— WHAT IS NEEDED —
This exercise asks for a copy of each line in the records below with the word "calls" in it.

— GIVEN DATA —

<<<<

(* ===== verification/HttpClient.v ===== *)
(** * HttpClient: the HTTP clients of the Java code

    Models [java/com/google/scp/shared/api/util]: [HttpClientWithInterceptor.java],
    [HttpClientWrapper.java] and [HttpClientResponse.java].  Java code that
    mutates a state and throws is a function of type [Java S A]: it returns a
    value or throws, and leaves a new state.  What sends a request (Apache's
    clients, with the interceptors) is the interface [HttpTransport]; the
    retry library is the interface [RetryLibrary], with its documented
    behaviour as a law.  Waiting between attempts is not modelled.  [traced]
    turns any transport into one that remembers every exchange. *)

From stdpp Require Import pretty.
From S2P Require Import Prelude.

Local Open Scope string_scope.
Local Open Scope list_scope.
Local Open Scope Z_scope.

(** ** Code that mutates and throws *)

(** What is thrown, by class.  [JsonProcessingException] extends [IOException]; [OtherThrowable] is
    any other one. *)
Inductive Exn :=
  | IOException
  | JsonProcessingException
  | StsException (statusCode : Z) (errorMessage : option string)
  | IllegalStateException
  | IllegalArgumentException
  | NullPointerException
  | IndexOutOfBoundsException
  | PBCException
  | OtherThrowable.

#[global] Instance Exn_eq_dec : EqDecision Exn.
Proof. solve_decision. Defined.

Definition Java (S A : Type) : Type := S → (Exn + A) * S.

#[global] Instance java_ret S : MRet (Java S) := λ A a s, (inr a, s).
#[global] Instance java_bind S : MBind (Java S) := λ A B f m s,
  match m s with
  | (inl e, s) => (inl e, s)
  | (inr a, s) => f a s
  end.

Definition throw {S A} (e : Exn) : Java S A := λ s, (inl e, s).

(** [try { m } catch ...]: [h] gives the handler of what it catches. *)
Definition try_catch {S A} (m : Java S A) (h : Exn → option (Java S A)) : Java S A := λ s,
  match m s with
  | (inl e, s) => match h e with Some k => k s | None => (inl e, s) end
  | r => r
  end.

Definition or_throw {S A} (e : Exn) (x : option A) : Java S A :=
  match x with Some a => mret a | None => throw e end.

(** ** Requests, responses and the transport *)

Inductive Method := GET | POST.

#[global] Instance Method_eq_dec : EqDecision Method.
Proof. solve_decision. Defined.

(** [req_headers] are the calls of [setHeader], in order. *)
Record SimpleHttpRequest := mkHttpRequest {
  req_method : Method;
  req_uri : string;
  req_headers : list (string * string);
  req_body : option string
}.

Record SimpleHttpResponse := mkHttpResponse {
  resp_code : Z;
  resp_body : option string;
  resp_headers : list (string * string)
}.

(** [HttpClientResponse.create]; a response may have no body. *)
Record HttpClientResponse := createResponse {
  response_statusCode : Z;
  responseBody : option string;
  response_headers : gmap string string
}.

Class HttpTransport (S : Type) := send_request : SimpleHttpRequest → Java S SimpleHttpResponse.

(** [URI.create] accepts the text. *)
Class UriSyntax := uri_valid : string → bool.

(** ** The retry library *)

Record RetryConfig (R : Type) := mkRetryConfig {
  maxAttempts : Z;
  retryOnException : Exn → bool;
  retryOnResult : R → bool
}.
Arguments mkRetryConfig {R}.
Arguments maxAttempts {R}.
Arguments retryOnException {R}.
Arguments retryOnResult {R}.

Definition retryable {R} (cfg : RetryConfig R) (a : Exn + R) : bool :=
  match a with inl e => retryOnException cfg e | inr r => retryOnResult cfg r end.

(** One call, and [n] more while the answer is to be retried; the last answer is the result. *)
Fixpoint attempts {S R} (n : nat) (cfg : RetryConfig R) (call : Java S R) : Java S R := λ s,
  match call s with
  | (a, s) =>
      match n with
      | O => (a, s)
      | Datatypes.S n => if retryable cfg a then attempts n cfg call s else (a, s)
      end
  end.

Class RetryLibrary := {
  decorateCheckedSupplier {S R} : RetryConfig R → Java S R → Java S R;
  decorateCheckedSupplier_attempts {S R} (cfg : RetryConfig R) (call : Java S R) s :
    1 ≤ maxAttempts cfg →
    decorateCheckedSupplier cfg call s = attempts (Z.to_nat (maxAttempts cfg - 1)) cfg call s
}.

Definition RETRYABLE_HTTP_STATUS_CODES : list Z := [408; 429; 500; 502; 503; 504].

(** [Collectors.toMap] and [toImmutableMap] throw on a name that comes twice. *)
Definition headers_map (duplicate : Exn) (hs : list (string * string)) : Exn + gmap string string :=
  if bool_decide (NoDup (map fst hs)) then inr (list_to_map hs) else inl duplicate.

(** ** [HttpClientWithInterceptor] *)

Module HttpClientWithInterceptor.
Abbreviation MAX_ATTEMPTS := 6%Z (only parsing).

Definition retryOnExceptionPredicate (e : Exn) : bool :=
  match e with
  | StsException statusCode _ => negb (statusCode =? 401) && negb (statusCode =? 403)
  | _ => true
  end.

Definition retryConfig : RetryConfig SimpleHttpResponse :=
  mkRetryConfig MAX_ATTEMPTS retryOnExceptionPredicate
    (λ response, bool_decide (resp_code response ∈ RETRYABLE_HTTP_STATUS_CODES)).

Section client.
Context {S : Type} `{!HttpTransport S, !RetryLibrary, !UriSyntax}.

(** The [catch] clauses of [executeRequest]. *)
Definition on_throwable (e : Exn) : Java S SimpleHttpResponse :=
  match e with
  | StsException statusCode message =>
      let errorMessage := default "Unknown error message" message in
      if statusCode =? 401 then mret (mkHttpResponse 401 (Some errorMessage) [])
      else if statusCode =? 403 then mret (mkHttpResponse 403 (Some errorMessage) [])
      else throw IOException
  | _ => throw IOException
  end.

Definition executeRequest (httpRequest : SimpleHttpRequest) : Java S SimpleHttpResponse :=
  try_catch (decorateCheckedSupplier retryConfig (send_request httpRequest)) (λ e, Some (on_throwable e)).

Definition parseResponseHeaders (hs : list (string * string)) : Java S (gmap string string) := λ s,
  (headers_map IllegalStateException hs, s).

Definition create_response (response : SimpleHttpResponse) : Java S HttpClientResponse :=
  hs ← parseResponseHeaders (resp_headers response);
  mret (createResponse (resp_code response) (resp_body response) hs).

Definition URI_create (u : string) : Java S string :=
  if uri_valid u then mret u else throw IllegalArgumentException.

Definition executeGet (endpointUrl : string) (headers : list (string * string)) : Java S HttpClientResponse :=
  endpointUri ← URI_create endpointUrl;
  response ← executeRequest (mkHttpRequest GET endpointUri headers None);
  create_response response.

Definition executePost (endpointUrl payload : string) (headers : list (string * string)) : Java S HttpClientResponse :=
  endpointUri ← URI_create endpointUrl;
  response ← executeRequest (mkHttpRequest POST endpointUri
               (headers ++ [("content-length", pretty (Z.of_nat (String.length payload)))]) (Some payload));
  create_response response.
End client.
End HttpClientWithInterceptor.

(** ** [HttpClientWrapper] *)

Module HttpClientWrapper.

(** What Apache's blocking client returns; reading the entity can throw. *)
Record CloseableHttpResponse := mkCloseable {
  getStatusCode : Z;
  entity : Exn + string;
  getAllHeaders : list (string * string)
}.

Abbreviation DEFAULT_MAX_ATTEMPTS := 6%Z (only parsing).
(** A set of exception classes, as the test whether an exception is an instance of one of them. *)
Definition DEFAULT_EXCEPTIONS_TO_RETRY_ON (e : Exn) : bool :=
  match e with IOException | JsonProcessingException => true | _ => false end.

(** [Builder], without the interceptor and the interval. *)
Record Builder := mkBuilder {
  builder_maxAttempts : Z;
  retryExceptions : option (Exn → bool);
  retryStatusCodes : option (list Z)
}.
Definition builder : Builder := mkBuilder DEFAULT_MAX_ATTEMPTS None None.
Definition setMaxAttempt (n : Z) (b : Builder) : Builder := mkBuilder n (retryExceptions b) (retryStatusCodes b).
Definition setRetryOnExceptions (es : Exn → bool) (b : Builder) : Builder :=
  mkBuilder (builder_maxAttempts b) (Some es) (retryStatusCodes b).
Definition setRetryOnStatusCodes (cs : list Z) (b : Builder) : Builder :=
  mkBuilder (builder_maxAttempts b) (retryExceptions b) (Some cs).
Definition setExponentialBackoff (n : Z) (b : Builder) : Builder := setMaxAttempt n b.

Definition buildRetryConfig (b : Builder) : RetryConfig HttpClientResponse :=
  mkRetryConfig (builder_maxAttempts b)
    (default DEFAULT_EXCEPTIONS_TO_RETRY_ON (retryExceptions b))
    (λ response, bool_decide (response_statusCode response ∈
                                default RETRYABLE_HTTP_STATUS_CODES (retryStatusCodes b))).

Section client.
Context {S Request : Type} `{!RetryLibrary}.
Variable httpClient_execute : Request → Java S CloseableHttpResponse.

Definition wrapper_executeRequest (request : Request) : Java S HttpClientResponse :=
  response ← httpClient_execute request;
  body ← (λ s, (entity response, s)) : Java S string;
  hs ← (λ s, (headers_map IllegalArgumentException (getAllHeaders response), s)) : Java S (gmap string string);
  mret (createResponse (getStatusCode response) (Some body) hs).

Definition execute (b : Builder) (request : Request) : Java S HttpClientResponse :=
  try_catch (decorateCheckedSupplier (buildRetryConfig b) (wrapper_executeRequest request))
    (λ _, Some (throw IOException)).
End client.
End HttpClientWrapper.

(** ** Exchanges *)

Definition Exchange : Type := SimpleHttpRequest * (Exn + SimpleHttpResponse).
Abbreviation Traced S := (S * list Exchange)%type.

(** Any transport, with every exchange remembered. *)
#[global] Instance traced {S} `{!HttpTransport S} : HttpTransport (Traced S) := λ req '(s, tr),
  match send_request req s with
  | (a, s) => (a, (s, tr ++ [(req, a)]))
  end.

(** Retries up to a number of times. *)
#[global] Instance counted_retries : RetryLibrary.
Proof.
  refine {| decorateCheckedSupplier S R cfg call := attempts (Z.to_nat (maxAttempts cfg - 1)) cfg call |}.
  done.
Defined.

Section exchanges.
Context {S : Type} `{!HttpTransport S, !RetryLibrary, !UriSyntax}.
Import HttpClientWithInterceptor.

(** What [executeRequest] makes of the last answer. *)
Definition final_answer (a : Exn + SimpleHttpResponse) : Exn + SimpleHttpResponse :=
  match a with
  | inr r => inr r
  | inl (StsException 401 m) => inr (mkHttpResponse 401 (Some (default "Unknown error message" m)) [])
  | inl (StsException 403 m) => inr (mkHttpResponse 403 (Some (default "Unknown error message" m)) [])
  | inl _ => inl IOException
  end.

(** The exchanges of one call: at most [n] that are retried, then a last one. *)
Definition retried (cfg : RetryConfig SimpleHttpResponse) (n : nat) (req : SimpleHttpRequest)
    (calls : list Exchange) (last : Exn + SimpleHttpResponse) : Prop :=
  (length calls ≤ n)%nat ∧ Forall (λ x, x.1 = req ∧ retryable cfg x.2 = true) calls ∧
  (length calls = n ∨ retryable cfg last = false).

Lemma send_traced req (s : S) (tr : list Exchange) :
  send_request req (s, tr) = ((send_request req s).1, ((send_request req s).2, tr ++ [(req, (send_request req s).1)])).
Proof. unfold send_request at 1, traced. by destruct (send_request req s). Qed.

Lemma attempts_traced cfg n req s tr a s' tr' :
  attempts n cfg (send_request req) (s, tr) = (a, (s', tr')) →
  ∃ calls, tr' = tr ++ calls ++ [(req, a)] ∧ retried cfg n req calls a.
Proof.
  revert s tr. induction n as [|n IH]; intros s tr E; cbn [attempts] in E; rewrite send_traced in E;
    destruct (send_request req s) as [a1 s1]; cbn [fst snd] in E.
  - injection E as <- <- <-. exists []. split; [done|]. split_and!; auto.
  - destruct (retryable cfg a1) eqn:Er.
    + destruct (IH _ _ E) as (calls & -> & Hn & Hall & Hlast). exists ((req, a1) :: calls).
      split; [by rewrite <-app_assoc|]. split_and!; [cbn; lia|by constructor|].
      destruct Hlast as [<-|]; auto.
    + injection E as <- <- <-. exists []. split; [done|]. split_and!; [cbn; lia|done|auto].
Qed.

Lemma on_throwable_final e s : on_throwable e s = (final_answer (inl e), s : Traced S).
Proof.
  destruct e as [| |code m| | | | | |]; try done. cbn.
  destruct (Z.eqb_spec code 401) as [->|H1]; [done|]. destruct (Z.eqb_spec code 403) as [->|H2]; [done|].
  unfold throw. do 2 f_equal. repeat (case_match; try done).
Qed.

(** One call of [executeRequest] sends the same request at most six times, again only while the
    answer is one to retry (a transient status, or an exception that is not a refused token); the result is
    what the last attempt answered, a refused token as a response with its status and any other throwable
    as an [IOException]. *)
Lemma executeRequest_attempts req s tr a s' tr' :
  executeRequest req (s, tr) = (a, (s', tr')) →
  ∃ calls last, tr' = tr ++ calls ++ [(req, last)] ∧ a = final_answer last ∧ retried retryConfig 5 req calls last.
Proof.
  intros E. unfold executeRequest, try_catch in E. rewrite decorateCheckedSupplier_attempts in E by done.
  destruct (attempts _ _ _ _) as [a1 [s1 tr1]] eqn:Ea. apply attempts_traced in Ea as (calls & -> & Hr).
  exists calls, a1. destruct a1 as [e|r].
  - rewrite on_throwable_final in E. by injection E as <- <- <-.
  - by injection E as <- <- <-.
Qed.
End exchanges.

(** [HttpClientWrapper.execute] throws nothing but an [IOException]. *)
Lemma wrapper_throws_io {S Request} `{!RetryLibrary} (http : Request → Java S HttpClientWrapper.CloseableHttpResponse)
    b req s e s' :
  HttpClientWrapper.execute http b req s = (inl e, s') → e = IOException.
Proof.
  unfold HttpClientWrapper.execute, try_catch. destruct (decorateCheckedSupplier _ _ _) as [[e1|r] s1]; by intros [= <- _].
Qed.

(** A server whose response has a header twice. *)
Definition two_cookies : HttpTransport () := λ _ s,
  (inr (mkHttpResponse 200 None [("set-cookie", "a"); ("set-cookie", "b")]), s).

(** [executeRequest] turns every throwable into an [IOException], which the callers retry on, but a
    response with a header that comes twice makes [executeGet] throw an [IllegalStateException]. *)
Theorem duplicate_header_is_unchecked :
  HttpClientWithInterceptor.executeGet (HttpTransport0 := two_cookies) (H0 := λ _, true) "https://a" [] tt = (inl IllegalStateException, tt).
Proof. vm_compute. reflexivity. Qed.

>>>>

— EXERCISE SOLUTION —
(** [req_headers] are the calls of [setHeader], in order. *)
    (calls : list Exchange) (last : Exn + SimpleHttpResponse) : Prop :=
  (length calls ≤ n)%nat ∧ Forall (λ x, x.1 = req ∧ retryable cfg x.2 = true) calls ∧
  (length calls = n ∨ retryable cfg last = false).
  ∃ calls, tr' = tr ++ calls ++ [(req, a)] ∧ retried cfg n req calls a.
    + destruct (IH _ _ E) as (calls & -> & Hn & Hall & Hlast). exists ((req, a1) :: calls).
  ∃ calls last, tr' = tr ++ calls ++ [(req, last)] ∧ a = final_answer last ∧ retried retryConfig 5 req calls last.
  destruct (attempts _ _ _ _) as [a1 [s1 tr1]] eqn:Ea. apply attempts_traced in Ea as (calls & -> & Hr).
  exists calls, a1. destruct a1 as [e|r].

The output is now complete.